→ **To do**: Repeat the entries word for word. Leave nothing out.

Segment Start: Materials provided

(** One source's directories: below the repository root, and below the
    Application's own directory. *)
Definition source_prefixes (appDir repoRoot : string) (app : ArgoApplication) (src : ArgoSource) :
    list ownerPrefix :=
  if negb (String.eqb (as_Renderer src) "directory") then []
  else if String.eqb (as_Path src) "" then []
  else
    (if negb (String.eqb repoRoot "") then
       match filepath_abs (path_join [repoRoot; as_Path src]) with
       | Some abs => [MkOwnerPrefix abs (app_Name app)]
       | None => []
       end
     else []) ++
    match filepath_abs (path_join [appDir; as_Path src]) with
    | Some abs => [MkOwnerPrefix abs (app_Name app)]
    | None => []
    end.
Definition app_prefixes (app : ArgoApplication) : list ownerPrefix :=
  let appDir := path_dir (sl_File (app_Source app)) in
  let absAppDir := filepath_abs appDir in
  let repoRoot := findRepoRoot (default "" absAppDir) in
  match absAppDir with Some abs => [MkOwnerPrefix abs (app_Name app)] | None => [] end ++
  flat_map (source_prefixes appDir repoRoot app) (app_Sources app).
Definition buildOwnerPrefixes (w : World) : list ownerPrefix := flat_map app_prefixes (w_ArgoApps w).

(** The longest containing prefix; the first of them on a tie.  [best_len] is -1
    before any is found. *)
Definition better (file : string) (best : string * Z) (p : ownerPrefix) : string * Z :=
  if negb (pathUnder file (op_dir p)) then best
  else if (snd best <? Z.of_nat (String.length (op_dir p)))%Z
  then (op_appName p, Z.of_nat (String.length (op_dir p))) else best.
Definition resolveOwner (file : string) (prefixes : list ownerPrefix) : string :=
  match filepath_abs file with
  | None => ""
  | Some abs => fst (foldl (better abs) ("", (-1)%Z) prefixes)
  end.

(** The new owner of a fact: the old one, or the one its file resolves to. *)
Definition owner_of (prefixes : list ownerPrefix) (owner file : string) : string :=
  if negb (String.eqb owner "") then owner else resolveOwner file prefixes.
Definition own_resource (ps : list ownerPrefix) (r : ResourceInfo) : ResourceInfo :=
  {| r with ri_OwningApp := owner_of ps (ri_OwningApp r) (sl_File (ri_Source r)) |}.
Definition own_crd (ps : list ownerPrefix) (c : CRDInfo) : CRDInfo :=
  {| c with crd_OwningApp := owner_of ps (crd_OwningApp c) (sl_File (crd_Source c)) |}.
Definition own_composition (ps : list ownerPrefix) (c : CompositionInfo) : CompositionInfo :=
  {| c with comp_OwningApp := owner_of ps (comp_OwningApp c) (sl_File (comp_Source c)) |}.
Definition own_function (ps : list ownerPrefix) (f : FunctionInfo) : FunctionInfo :=
  {| f with fn_OwningApp := owner_of ps (fn_OwningApp f) (sl_File (fn_Source f)) |}.
Definition own_provider (ps : list ownerPrefix) (p : ProviderInfo) : ProviderInfo :=
  {| p with pr_OwningApp := owner_of ps (pr_OwningApp p) (sl_File (pr_Source p)) |}.
Definition enrichOwningApp (w : World) : World :=
  match w_ArgoApps w with
  | [] => w
  | _ =>
      let prefixes := buildOwnerPrefixes w in
      match prefixes with
      | [] => w
      | _ => {| w with
          w_Resources := map (own_resource prefixes) (w_Resources w);
          w_CRDs := map (own_crd prefixes) (w_CRDs w);
          w_XRDs := map (own_crd prefixes) (w_XRDs w);
          w_Compositions := map (own_composition prefixes) (w_Compositions w);
          w_Functions := map (own_function prefixes) (w_Functions w);
          w_Providers := map (own_provider prefixes) (w_Providers w) |}
      end
  end.

(** The directory a same-repository source path is taken from. *)
Definition sourcePathCwd (appFile srcPath : string) : string :=
  let appDir := path_dir appFile in
  if String.eqb srcPath "" || is_abs srcPath then appDir
  else if exists_path (path_join [appDir; srcPath]) then appDir
  else let root := findRepoRoot appDir in
       if negb (String.eqb root "") && exists_path (path_join [root; srcPath]) then root else appDir.

(** ** Values files *)

Inductive valueRefOutcome : Type :=
  | valueRefNoChange | valueRefResolved | valueRefUnknownRef | valueRefRemote.
#[export] Instance valueRefOutcome_eq_dec : EqDecision valueRefOutcome.
Proof. solve_decision. Defined.

(** The root of a sibling source: its path, or the repository. *)
Definition sibling_root (sibling : ArgoSource) (dir : string) : option string :=
  let p := as_Path sibling in
  if negb (String.eqb p "") then
    Some (if is_abs p then path_clean p else path_clean (path_join [dir; p]))
  else let r := findRepoRoot dir in if String.eqb r "" then None else Some r.
Definition resolveValueFilePrefix (valueFile : string) (siblings : list ArgoSource) (dir : string) :
    string * valueRefOutcome :=
  if negb (has_prefix "$" valueFile) then (valueFile, valueRefNoChange)
  else match cut_char "/" valueFile with
       | None => (valueFile, valueRefNoChange)
       | Some (before, rest) =>
           if Nat.ltb (String.length before) 2 then (valueFile, valueRefNoChange)
           else match find_first (λ s, String.eqb (as_Ref s) (str_drop 1 before)) siblings with
                | None => (valueFile, valueRefUnknownRef)
                | Some sibling =>
                    match sibling_root sibling dir with
                    | None => (valueFile, valueRefRemote)
                    | Some root =>
                        let resolved := path_clean (path_join [root; rest]) in
                        (default resolved (filepath_abs resolved), valueRefResolved)
                    end
                end
       end.
(** The clone only when some file was rewritten. *)
Definition rewriteHelmValueFiles (h : option ArgoHelmSource) (siblings : list ArgoSource) (dir : string) :
    option ArgoHelmSource * list valueRefOutcome :=
  match h with
  | None => (None, [])
  | Some s =>
      match hs_ValueFiles s with
      | [] => (Some s, [])
      | files =>
          let resolved := map (λ vf, resolveValueFilePrefix vf siblings dir) files in
          if existsb (λ r, bool_decide (snd r = valueRefResolved)) resolved
          then (Some {| s with hs_ValueFiles := map fst resolved |}, map snd resolved)
          else (Some s, map snd resolved)
      end
  end.
End owner.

Segment End: Materials provided

→ **Task output**:
(** One source's directories: below the repository root, and below the
    Application's own directory. *)
Definition source_prefixes (appDir repoRoot : string) (app : ArgoApplication) (src : ArgoSource) :
    list ownerPrefix :=
  if negb (String.eqb (as_Renderer src) "directory") then []
  else if String.eqb (as_Path src) "" then []
  else
    (if negb (String.eqb repoRoot "") then
       match filepath_abs (path_join [repoRoot; as_Path src]) with
       | Some abs => [MkOwnerPrefix abs (app_Name app)]
       | None => []
       end
     else []) ++
    match filepath_abs (path_join [appDir; as_Path src]) with
    | Some abs => [MkOwnerPrefix abs (app_Name app)]
    | None => []
    end.
Definition app_prefixes (app : ArgoApplication) : list ownerPrefix :=
  let appDir := path_dir (sl_File (app_Source app)) in
  let absAppDir := filepath_abs appDir in
  let repoRoot := findRepoRoot (default "" absAppDir) in
  match absAppDir with Some abs => [MkOwnerPrefix abs (app_Name app)] | None => [] end ++
  flat_map (source_prefixes appDir repoRoot app) (app_Sources app).
Definition buildOwnerPrefixes (w : World) : list ownerPrefix := flat_map app_prefixes (w_ArgoApps w).

(** The longest containing prefix; the first of them on a tie.  [best_len] is -1
    before any is found. *)
Definition better (file : string) (best : string * Z) (p : ownerPrefix) : string * Z :=
  if negb (pathUnder file (op_dir p)) then best
  else if (snd best <? Z.of_nat (String.length (op_dir p)))%Z
  then (op_appName p, Z.of_nat (String.length (op_dir p))) else best.
Definition resolveOwner (file : string) (prefixes : list ownerPrefix) : string :=
  match filepath_abs file with
  | None => ""
  | Some abs => fst (foldl (better abs) ("", (-1)%Z) prefixes)
  end.

(** The new owner of a fact: the old one, or the one its file resolves to. *)
Definition owner_of (prefixes : list ownerPrefix) (owner file : string) : string :=
  if negb (String.eqb owner "") then owner else resolveOwner file prefixes.
Definition own_resource (ps : list ownerPrefix) (r : ResourceInfo) : ResourceInfo :=
  {| r with ri_OwningApp := owner_of ps (ri_OwningApp r) (sl_File (ri_Source r)) |}.
Definition own_crd (ps : list ownerPrefix) (c : CRDInfo) : CRDInfo :=
  {| c with crd_OwningApp := owner_of ps (crd_OwningApp c) (sl_File (crd_Source c)) |}.
Definition own_composition (ps : list ownerPrefix) (c : CompositionInfo) : CompositionInfo :=
  {| c with comp_OwningApp := owner_of ps (comp_OwningApp c) (sl_File (comp_Source c)) |}.
Definition own_function (ps : list ownerPrefix) (f : FunctionInfo) : FunctionInfo :=
  {| f with fn_OwningApp := owner_of ps (fn_OwningApp f) (sl_File (fn_Source f)) |}.
Definition own_provider (ps : list ownerPrefix) (p : ProviderInfo) : ProviderInfo :=
  {| p with pr_OwningApp := owner_of ps (pr_OwningApp p) (sl_File (pr_Source p)) |}.
Definition enrichOwningApp (w : World) : World :=
  match w_ArgoApps w with
  | [] => w
  | _ =>
      let prefixes := buildOwnerPrefixes w in
      match prefixes with
      | [] => w
      | _ => {| w with
          w_Resources := map (own_resource prefixes) (w_Resources w);
          w_CRDs := map (own_crd prefixes) (w_CRDs w);
          w_XRDs := map (own_crd prefixes) (w_XRDs w);
          w_Compositions := map (own_composition prefixes) (w_Compositions w);
          w_Functions := map (own_function prefixes) (w_Functions w);
          w_Providers := map (own_provider prefixes) (w_Providers w) |}
      end
  end.

(** The directory a same-repository source path is taken from. *)
Definition sourcePathCwd (appFile srcPath : string) : string :=
  let appDir := path_dir appFile in
  if String.eqb srcPath "" || is_abs srcPath then appDir
  else if exists_path (path_join [appDir; srcPath]) then appDir
  else let root := findRepoRoot appDir in
       if negb (String.eqb root "") && exists_path (path_join [root; srcPath]) then root else appDir.

(** ** Values files *)

Inductive valueRefOutcome : Type :=
  | valueRefNoChange | valueRefResolved | valueRefUnknownRef | valueRefRemote.
#[export] Instance valueRefOutcome_eq_dec : EqDecision valueRefOutcome.
Proof. solve_decision. Defined.

(** The root of a sibling source: its path, or the repository. *)
Definition sibling_root (sibling : ArgoSource) (dir : string) : option string :=
  let p := as_Path sibling in
  if negb (String.eqb p "") then
    Some (if is_abs p then path_clean p else path_clean (path_join [dir; p]))
  else let r := findRepoRoot dir in if String.eqb r "" then None else Some r.
Definition resolveValueFilePrefix (valueFile : string) (siblings : list ArgoSource) (dir : string) :
    string * valueRefOutcome :=
  if negb (has_prefix "$" valueFile) then (valueFile, valueRefNoChange)
  else match cut_char "/" valueFile with
       | None => (valueFile, valueRefNoChange)
       | Some (before, rest) =>
           if Nat.ltb (String.length before) 2 then (valueFile, valueRefNoChange)
           else match find_first (λ s, String.eqb (as_Ref s) (str_drop 1 before)) siblings with
                | None => (valueFile, valueRefUnknownRef)
                | Some sibling =>
                    match sibling_root sibling dir with
                    | None => (valueFile, valueRefRemote)
                    | Some root =>
                        let resolved := path_clean (path_join [root; rest]) in
                        (default resolved (filepath_abs resolved), valueRefResolved)
                    end
                end
       end.
(** The clone only when some file was rewritten. *)
Definition rewriteHelmValueFiles (h : option ArgoHelmSource) (siblings : list ArgoSource) (dir : string) :
    option ArgoHelmSource * list valueRefOutcome :=
  match h with
  | None => (None, [])
  | Some s =>
      match hs_ValueFiles s with
      | [] => (Some s, [])
      | files =>
          let resolved := map (λ vf, resolveValueFilePrefix vf siblings dir) files in
          if existsb (λ r, bool_decide (snd r = valueRefResolved)) resolved
          then (Some {| s with hs_ValueFiles := map fst resolved |}, map snd resolved)
          else (Some s, map snd resolved)
      end
  end.
End owner.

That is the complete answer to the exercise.